New colours and values were issued in 1898

In the same year the third, and one of my favourites, Portuguese commemorative stamp was issued celebrating the 400th Anniversary of the Discovery of the Maritine route to India by Vasco da Gama.

King Carlos was shot and killed in Lisbon in 1908 together with his older son.

King D. Carlos King of Portugal 1889-1908
 The next and last King of Portugal was D. Carlos only surviving son D. Manuel II who succeded to the throne after his father's assassination in 1908. His stamps were, however, only issued two years later in 1910. In October of the same year a revolution broke out and the monarchy was abolished and a republic was proclaimed. The end of an era.

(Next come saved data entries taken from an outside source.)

Definition snmp_given : st Mem.host :=
  St (<["device_opt" := VList snmp_os]> {["--snmp-version" := VStr "2C"; "--snmp-auth-prot" := VStr "md5";
        "--power-timeout" := VStr "30"]}) all_opt [] 0 Mem.empty.

Lemma options_stay_typed_witness :
  ∃ s', set_default_values snmp_given = (Ret tt, s') ∧ typed_options snmp_os s' ∧
    s_opts s' !! "--snmp-version" = Some (VStr "2C") ∧
    get_opts_with_invalid_types s' = (Ret [], s').
Proof.
  exists (set_default_values snmp_given).2.
  assert (set_default_values snmp_given = (Ret tt, (set_default_values snmp_given).2)) as Hr
    by (vm_compute; reflexivity).
  destruct (options_stay_typed snmp_os snmp_given tt _ all_opt_well_typed eq_refl
    ltac:(apply Forall_forall; closed_dec) ltac:(apply typed_options_checked; vm_compute; reflexivity) Hr)
    as (Ht & Hty & _).
  split_and!; [exact Hr|exact Ht|vm_compute; reflexivity|exact Hty].
Defined.
Lemma integer_of_shorter s i r : integer_of s = Some (i, r) → (String.length r < String.length s)%nat.
Proof.
  assert (∀ sign t, match front "0" t with
    | Some u => Some (sign +:+ "0", u)
    | None => match digits_of t with ("", _) => None | (ds, r0) => Some (sign +:+ ds, r0) end
    end = Some (i, r) → (String.length r < String.length t)%nat) as Ht.
  { intros sign t. destruct (front "0" t) as [u|] eqn:Hf.
    - apply front_Some in Hf as ->. intros [= _ <-]. cbn. lia.
    - destruct (digits_of t) as [[|c d] r0] eqn:E; [done|]. apply digits_of_length in E.
      intros [= _ <-]. cbn in E. lia. }
  unfold integer_of. destruct (front "-" s) as [t|] eqn:Hf; [|apply Ht].
  apply front_Some in Hf as ->. intros H%Ht. cbn. lia.
Qed.

Lemma fraction_of_length s f r : fraction_of s = (f, r) → (String.length r ≤ String.length s)%nat.
Proof.
  unfold fraction_of. destruct (front "." s) as [t|] eqn:Hf; [|by intros [= _ <-]].
  apply front_Some in Hf as ->. destruct (digits_of t) as [[|c d] r0] eqn:E; intros [= _ <-]; [done|].
  apply digits_of_length in E. cbn in *. lia.
Qed.

Lemma exponent_of_length s e r : exponent_of s = (e, r) → (String.length r ≤ String.length s)%nat.
Proof.
  destruct s as [|c s]; cbn; [by intros [= _ <-]|]. case_bool_decide; [|by intros [= _ <-]].
  destruct s as [|g s]; [by intros [= _ <-]|].
  assert (∀ sign t' r', (match digits_of t' with ("", _) => ("", String c (String g s)) | (ds, r0) => (String c (sign +:+ ds), r0) end) = (e, r') →
    (String.length t' ≤ S (String.length s))%nat → (String.length r' ≤ S (S (String.length s)))%nat) as Ht.
  { intros sign t' r' H' Hl. destruct (digits_of t') as [ds r0] eqn:E. apply digits_of_length in E.
    destruct ds; injection H' as _ <-; cbn in *; lia. }
  case_bool_decide; intros H'; eapply Ht; try exact H'; cbn; lia.
Qed.

Lemma scan_number_shorter s v r :
  scan_number s = Some (inl (v, r)) → (String.length r < String.length s)%nat.
Proof.
  unfold scan_number. destruct (integer_of s) as [[i r0]|] eqn:Ei; [|done].
  apply integer_of_shorter in Ei.
  destruct (fraction_of r0) as [f r1] eqn:Ef. apply fraction_of_length in Ef.
  destruct (exponent_of r1) as [e r2] eqn:Ee. apply exponent_of_length in Ee.
  case_decide; intros [= _ <-]; lia.
Qed.

Lemma scan_number_total s : scan_number s ≠ None.
Proof.
  unfold scan_number, unexpected. destruct (integer_of s) as [[i r0]|]; [|done].
  destruct (fraction_of r0), (exponent_of _). by case_decide.
Qed.

Lemma length_substring n m s : (String.length (String.substring n m s) ≤ m)%nat.
Proof.
  revert n m. induction s as [|c s IH]; intros [|n] [|m]; cbn; try lia; [apply le_n_S, IH|apply (IH n 0%nat)|apply (IH n)].
Qed.

Lemma keyword_of_shorter s v r :
  keyword_of s = Some (v, r) → (String.length r < String.length s)%nat.
Proof.
  unfold keyword_of. destruct (list_find _ _) as [[i kv]|] eqn:E; [|done]. intros [= _ <-].
  apply list_find_Some in E as (Hi & Hp & _).
  assert (kv ∈ keywords) as Hin by (by eapply list_elem_of_lookup_2).
  assert (Forall (λ kv, (0 < String.length kv.1)%nat) keywords) as Hpos by closed_dec.
  rewrite Forall_forall in Hpos. specialize (Hpos _ Hin).
  apply prefix_app in Hp as [rest ->]. rewrite length_app_str.
  eapply Nat.le_lt_trans; [apply length_substring|]. lia.
Qed.

(** ** The reader ends *)

(** A bounded unrolling that gives something, and a shorter text if a value. *)
Definition ends {A} (m : scanned A) (n : nat) : Prop :=
  m ≠ None ∧ ∀ a r, m = Some (inl (a, r)) → (String.length r < n)%nat.

Lemma ends_error {A} msg rest n : ends (A := A) (unexpected msg rest) n.
Proof. by split. Qed.

Lemma ends_value {A} (a : A) r n : (String.length r < n)%nat → ends (Some (inl (a, r))) n.
Proof. split; [done|]. by intros a' r' [= _ <-]. Qed.

Lemma ends_mono {A} (m : scanned A) n n' : ends m n → (n ≤ n')%nat → ends m n'.
Proof. intros [H1 H2] Hn. split; [done|]. intros a r H%H2. lia. Qed.

Lemma ends_bind {A B} (m : scanned A) (f : A → string → scanned B) n n' :
  ends m n → (∀ a r, (String.length r < n)%nat → ends (f a r) n') → ends (scan_bind m f) n'.
Proof.
  intros [Hm Hr] Hf. destruct m as [[[a r]|e]|]; cbn; [|by split|done]. apply Hf. by eapply Hr.
Qed.

(** A choice on the first character of a text, after white space. *)
Lemma ends_front {A} c (m1 : string → scanned A) (m2 : scanned A) s n :
  (∀ r, (String.length r < String.length s)%nat → ends (m1 r) n) → ends m2 n →
  ends (match front c s with Some r => m1 r | None => m2 end) n.
Proof.
  intros H1 H2. destruct (front c s) as [r|] eqn:Hf; [|done]. apply front_Some in Hf as ->.
  apply H1. cbn. lia.
Qed.

Lemma scan_ends k :
  (∀ s, (2 * String.length s < k)%nat → ends (scan_value k s) (String.length s)) ∧
  (∀ d s, (2 * String.length s < k)%nat → ends (scan_members k d s) (String.length s)) ∧
  (∀ l s, (2 * String.length s + 1 < k)%nat → ends (scan_elements k l s) (String.length s)).
Proof.
  induction k as [|k (IHv & IHm & IHe)]; [split_and!; intros; lia|].
  split_and!.
  - intros [|c t] Hk; [apply ends_error|]. cbn [scan_value String.length] in *.
    pose proof (skip_space_length t) as Hs.
    repeat case_decide.
    + destruct (scan_string _ t) as [[x r]|e] eqn:E; [|by split].
      apply ends_value. apply scan_string_shorter in E. lia.
    + apply ends_front; [intros r Hr; apply ends_value; lia|].
      eapply ends_mono; [apply IHm|]; lia.
    + apply ends_front; [intros r Hr; apply ends_value; lia|].
      eapply ends_mono; [apply IHe|]; lia.
    + destruct (keyword_of _) as [[v r]|] eqn:E; [apply ends_value; by apply keyword_of_shorter in E|].
      split; [apply scan_number_total|]. intros v r. apply scan_number_shorter.
  - intros d s Hk. cbn [scan_members]. destruct (front DQ s) as [t|] eqn:Hf; [|apply ends_error].
    apply front_Some in Hf as ->. cbn [String.length] in *.
    destruct (scan_string _ t) as [[key r]|e] eqn:E; [|by split]. apply scan_string_shorter in E.
    pose proof (skip_space_length r) as Hs.
    apply ends_front; [|apply ends_error]. intros r2 Hr2. pose proof (skip_space_length r2) as Hs2.
    eapply ends_bind; [apply IHv; lia|]. intros v r3 Hr3. pose proof (skip_space_length r3) as Hs3.
    apply ends_front; [intros r5 Hr5; apply ends_value; lia|].
    apply ends_front; [|apply ends_error]. intros r5 Hr5. pose proof (skip_space_length r5) as Hs5.
    eapply ends_mono; [apply IHm|]; lia.
  - intros l s Hk. cbn [scan_elements]. eapply ends_bind; [apply IHv; lia|].
    intros v r Hr. pose proof (skip_space_length r) as Hs.
    apply ends_front; [intros r2 Hr2; apply ends_value; lia|].
    apply ends_front; [|apply ends_error]. intros r2 Hr2. pose proof (skip_space_length r2) as Hs2.
    eapply ends_mono; [apply IHe|]; lia.
Qed.

(** The bound of [json_loads] is always enough. *)
Theorem json_loads_total s : json_loads s ≠ None.
Proof.
  unfold json_loads. destruct (startswith BOM s); [done|].
  destruct (proj1 (scan_ends (json_fuel s)) (skip_space s)) as [Hn _].
  { pose proof (skip_space_length s). unfold json_fuel. lia. }
  by destruct (scan_value _ _) as [[[v r]|[msg r]]|].
Qed.

(** ** Reading what was written *)

(** Induction over the values in lists and dictionaries. *)
Section Induction.
Variable P : json → Prop.
Hypothesis P_null : P JNull.
Hypothesis P_bool : ∀ b, P (JBool b).
Hypothesis P_int : ∀ n, P (JInt n).
Hypothesis P_float : ∀ x, P (JFloat x).
Hypothesis P_str : ∀ s, P (JStr s).
Hypothesis P_list : ∀ l, Forall P l → P (JList l).
Hypothesis P_dict : ∀ d, Forall (λ kv, P kv.2) d → P (JDict d).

King Manuel II Last King of Portugal 1908-1910
 In 1919  in the north of Portugal a counter-revolution (which lasted nearly a month) was proclaimed. New stamps were issued by the royalist government. But in the same day as the new stamps were supposed to circulate, republican troops invaded the city of Porto and ended the "Northern Monarchy". Some of the stamps had been distributed and all non-perfurated stamps are today considered to be Die Proofs. This is a special stamp for me because Porto is my birth town.

1919- PortugueseNorthernMonarchy Die Proof
I'm sorry for the quality of some of the stamps but my scanner has gone berserk for some reason. Also if you think there is any mistakes or wrong information written here please comment.

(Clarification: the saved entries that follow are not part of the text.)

Definition docker_get_power_status : M D pyval :=
  plug ← opt_show "--plug";
  status ← docker_send_cmd ("containers/" +:+ plug +:+ "/json") false;
  match status with
  | JNull => mret VNone
  | _ =>
      state ← json_item status "State";
      running ← json_item state "Running";
      mret (VStr (if json_truthy running then "on" else "off"))
  end.

Definition docker_set_power_status : M D unit :=
  action ← opt_get "--action";
  plug ← opt_show "--plug";
  docker_send_cmd ("containers/" +:+ plug +:+ (if decide (action = VStr "on") then "/start" else "/kill")) true ;;
  mret tt.

(** The status after the restart counts for the success: "off" does, [None] does not. *)
Definition docker_reboot_cycle : M D bool :=
  plug ← opt_show "--plug";
  docker_send_cmd ("containers/" +:+ plug +:+ "/restart") true ;;
  status ← docker_get_power_status;
  mret (truthy status).

(** A container is off when its status begins with "Exit". *)
Definition docker_container (os : outlets) (container : json) : M D outlets :=
  id ← json_item container "Id";
  names ← json_item container "Names";
  first ← json_nth names 0;
  name ← json_concat first;
  status ← json_item container "Status";
  status ← json_concat status;
  key ← json_key id;
  mret (dict_insert key
    (if startswith "/" name then String.substring 1 (String.length name - 1) name else name,
     Some (if decide (lower (String.substring 0 4 status) = "exit") then "off" else "on")) os).

Definition docker_get_list : M D outlets :=
  output ← docker_send_cmd "containers/json?all=1" false;
  l ← json_iter output;
  mfold docker_container [] l.

(** [del options[k]] for the options of TLS that are there *)
Definition docker_disable_ssl : M D unit :=
  disabled ← opt_has "--disable-ssl";
  off ← (if (disabled : bool) then mret true
         else ssl ← opt_get "--ssl"; mret (bool_decide (ssl = VStr "0")));
  mwhen off (mfor ["--ssl"; "--ssl-secure"; "--ssl-insecure"] (λ k,
    there ← opt_has k; mwhen there (opt_del k))).
End Docker.

(** ** fence_cisco_ucs *)

Section CiscoUcs.
Context {D : Type} `{Pycurl D}.

(** [ name="(.*?)"] under re.IGNORECASE *)
Definition attribute_re (name : string) : re :=
  Seqs [LitI (" " +:+ name +:+ "=" +:+ dq); Group 1 (ManyLazy Any); Lit dq].

Definition RE_COOKIE : re :=
  Seqs [LitI "<aaaLogin "; Many Any; LitI (" outCookie=" +:+ dq); Group 1 (ManyLazy Any); Lit dq].
Definition RE_GET_DN : re := attribute_re "dn".
Definition RE_GET_PNDN : re := attribute_re "pndn".
Definition RE_GET_DESC : re := attribute_re "descr".
Definition RE_GET_OPERPOWER : re := attribute_re "operPower".
Definition RE_GET_PRESENCE : re := attribute_re "presence".

Definition ucs_send_command (command : string) (timeout : M D Z) : M D string :=
  t ← timeout;
  scheme ← url_scheme;
  ip ← opt_str "--ip";
  ipport ← opt_show "--ipport";
  url ← encode_ascii (scheme +:+ "//" +:+ ip +:+ ":" +:+ ipport +:+ "/nuova");
  ascii_command ← encode_ascii command;
  ssl ← ssl_settings;
  r ← perform ([("URL", VStr url); ("HTTPHEADER", VList ["Content-type: text/xml"]);
                ("POSTFIELDS", VStr ascii_command); ("TIMEOUT", VInt t)] ++ ssl)%list;
  result ← decoded r.1.2;
  log DEBUG (command +:+ nl) ;;
  log DEBUG (result +:+ nl) ;;
  mret result.

(** [<element cookie="..." inHierarchical="false" attribute="value"/>] *)
Definition ucs_query (element attribute value : string) : M D string :=
  cookie ← opt_str "cookie";
  mret ("<" +:+ element +:+ " cookie=" +:+ dq +:+ cookie +:+ dq +:+ " inHierarchical=" +:+ dq +:+ "false" +:+ dq
        +:+ " " +:+ attribute +:+ "=" +:+ dq +:+ value +:+ dq +:+ "/>").

Definition ucs_get_power_status : M D pyval :=
  suborg ← opt_str "--suborg";
  plug ← opt_str "--plug";
  query ← ucs_query "configResolveDn" "dn" ("org-root" +:+ suborg +:+ "/ls-" +:+ plug);
  res ← ucs_send_command query shell_timeout;
  let pndn := match search RE_GET_PNDN res with Some m => m_group 1 m | None => "" end in
  if decide (strip pndn = "") then
    missing_as_off ← opt_has "--missing-as-off";
    if (missing_as_off : bool) then mret (VStr "off") else fails EC_STATUS
  else
    query ← ucs_query "configResolveDn" "dn" pndn;
    res ← ucs_send_command query shell_timeout;
    match search RE_GET_PRESENCE res with
    | None => fails EC_STATUS
    | Some m =>
        if bool_decide (m_group 1 m ∈ ["missing"; "mismatch"]) then mret (VStr "off")
        else
          match search RE_GET_OPERPOWER res with
          | None => fails EC_STATUS
          | Some m => mret (VStr (if decide (m_group 1 m = "on") then "on" else "off"))
          end
    end.

Definition ucs_set_power_status : M D unit :=
  action ← opt_str "--action";
  action ← dict_item [("on", "admin-up"); ("off", "admin-down")] action;
  cookie ← opt_str "cookie";
  suborg ← opt_str "--suborg";
  plug ← opt_str "--plug";
  ucs_send_command
    ("<configConfMos cookie=" +:+ dq +:+ cookie +:+ dq +:+ " inHierarchical=" +:+ dq +:+ "no" +:+ dq +:+ ">" +:+
     "<inConfigs><pair key=" +:+ dq +:+ "org-root" +:+ suborg +:+ "/ls-" +:+ plug +:+ "/power" +:+ dq +:+ ">" +:+
     "<lsPower dn=" +:+ dq +:+ "org-root/ls-" +:+ plug +:+ "/power" +:+ dq +:+ " state=" +:+ dq +:+ action +:+ dq
     +:+ " status=" +:+ dq +:+ "modified" +:+ dq +:+ " />" +:+ "</pair></inConfigs></configConfMos>")
    shell_timeout ;;
  mret tt.

(** [except AttributeError: return {}], the same for IndexError *)
Definition or_no_outlets (m : M D outlets) : M D outlets :=
  try_except m (λ e, match e with AttributeError _ | IndexError => Some (mret []) | _ => None end).

Definition ucs_server (os : outlets) (line : string) : M D outlets :=
  node_name ← search_group RE_GET_DN 1 line;
  desc ← search_group RE_GET_DESC 1 line;
  mret (dict_insert node_name (desc, None) os).

Definition ucs_get_list : M D outlets :=
  or_no_outlets
    (query ← ucs_query "configResolveClass" "classId" "lsServer";
     res ← ucs_send_command query shell_timeout;
     mfold ucs_server [] (tail (split_go "<lsServer " res 0))).

Definition ucs_logout : M D unit :=
  except_Exception
    (cookie ← opt_str "cookie";
     ucs_send_command ("<aaaLogout inCookie=" +:+ dq +:+ cookie +:+ dq +:+ " />") shell_timeout ;; mret tt)
    (λ _, mret tt).

Definition ucs_login : M D unit :=
  except_Exception
    (username ← opt_str "--username";
     password ← opt_str "--password";
     res ← ucs_send_command ("<aaaLogin inName=" +:+ dq +:+ username +:+ dq +:+ " inPassword=" +:+ dq +:+
                             password +:+ dq +:+ " />") (opt_int "--login-timeout");
     match search RE_COOKIE res with
     | Some m => mret (m_group 1 m)
     | None => fails EC_LOGIN_DENIED
     end)
    (λ e, log ERROR ("Failed: " +:+ exn_str e) ;; fails EC_LOGIN_DENIED) ≫= λ cookie,
  opt_set "cookie" (VStr cookie).

Definition ucs_suborg : M D unit :=
  suborg ← opt_str "--suborg";
  mwhen (bool_decide (suborg ≠ ""))
    (opt_set "--suborg" (VStr ("/" +:+ rstrip_char "/" (lstrip_char "/" suborg)))).
End CiscoUcs.

(** ** fence_rhevm *)

(** [repr(s.encode("UTF-8"))] *)
Definition byte_char (quote c : ascii) : string :=
  if (128 <=? ord c)%Z then String BS ("x" +:+ hex_digits 2 (ord c) "") else repr_char quote c.
Definition bytes_repr (s : string) : string :=
  let quote := if contains "'" s && negb (contains dq s) then DQ else "'"%char in
  "b" +:+ str1 quote +:+ join "" (map (byte_char quote) (String.list_ascii_of_string s)) +:+ str1 quote.

Section Rhevm.
Context {D : Type} `{Pycurl D}.
(** [tempfile.gettempdir()] *)
Variable tempdir : string.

Thank you for reading this post

Friday, 6 August 2010

Portuguese Stamps- D. Maria II

For my first post I used a 1853 (possibly an 1863 re-impression*) Portuguese stamp. In these first Portuguese stamps, Queen Maria II (Queen of Portugal 1834-1853) is represented, like many of the early stamps of this period was printed in unperforated sheets. Portugal by printing this stamp became the 45th country to actually use stamps. There were 4.888.729 stamps printed of this particular specimen.

Queen Maria II of Portugal

It's also interesting that Queen Maria II died (giving birth to her 11th son) in the same year that these stamps were introduced so they weren't in circulation for very long.

I bought this one in Ebay for around 7.00£ though according to my catalogue it should be worth around 46.50£ (that's its value because it's damaged, if it was in better conditions the value would be much more substantial.)

*They were re-printed in 1863 to satisfy foreign demands.